(** * claude-local-proxy: the OpenAI provider (src/openai.ts)

    A shallow embedding of the translator between the Claude wire protocol
    and the OpenAI chat-completion protocol: the tool-call reconciler
    ([cleanIncompleteToolCalls]), the request mapper ([convertMessages]),
    the non-streaming response mapper ([convertNormalResponse]), the
    per-frame stream callback of [convertStreamResponse] and the response
    dispatcher ([convertToClaudeResponse]).

    JavaScript exceptions are values of [result]; platform functions
    ([JSON.parse], [JSON.stringify], the body decoders) and the helpers of
    utils.ts are parameters of the development. *)

From Stdlib Require Import ZArith String Ascii List Bool Lia.
From stdpp Require Import base decidable option list gmap strings pretty.

Set Warnings "-register-all,-clear-no-such-hyp".

Local Open Scope string_scope.
Local Open Scope list_scope.

(** ** JSON values ([any] in the source) *)

(** [JNumber m e] is the decimal [m * 10^e]. *)
Inductive JSON : Type :=
| JNull
| JBool (b : bool)
| JNumber (mantissa exponent : Z)
| JString (s : string)
| JArray (elements : list JSON)
| JObject (members : list (string * JSON)).

(** The literal [{}]. *)
Definition emptyObject : JSON := JObject [].

(** ** Exceptions *)

Inductive Exn : Type :=
| SyntaxError (input : string).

○ ○ ○ ○ ○

**TASK PROMPT**
Give the data again, exactly as written.

**FINAL ANSWER**
(** * claude-local-proxy: the OpenAI provider (src/openai.ts)

    A shallow embedding of the translator between the Claude wire protocol
    and the OpenAI chat-completion protocol: the tool-call reconciler
    ([cleanIncompleteToolCalls]), the request mapper ([convertMessages]),
    the non-streaming response mapper ([convertNormalResponse]), the
    per-frame stream callback of [convertStreamResponse] and the response
    dispatcher ([convertToClaudeResponse]).

    JavaScript exceptions are values of [result]; platform functions
    ([JSON.parse], [JSON.stringify], the body decoders) and the helpers of
    utils.ts are parameters of the development. *)

From Stdlib Require Import ZArith String Ascii List Bool Lia.
From stdpp Require Import base decidable option list gmap strings pretty.

Set Warnings "-register-all,-clear-no-such-hyp".

Local Open Scope string_scope.
Local Open Scope list_scope.

(** ** JSON values ([any] in the source) *)

(** [JNumber m e] is the decimal [m * 10^e]. *)
Inductive JSON : Type :=
| JNull
| JBool (b : bool)
| JNumber (mantissa exponent : Z)
| JString (s : string)
| JArray (elements : list JSON)
| JObject (members : list (string * JSON)).

(** The literal [{}]. *)
Definition emptyObject : JSON := JObject [].

(** ** Exceptions *)

Inductive Exn : Type :=
| SyntaxError (input : string).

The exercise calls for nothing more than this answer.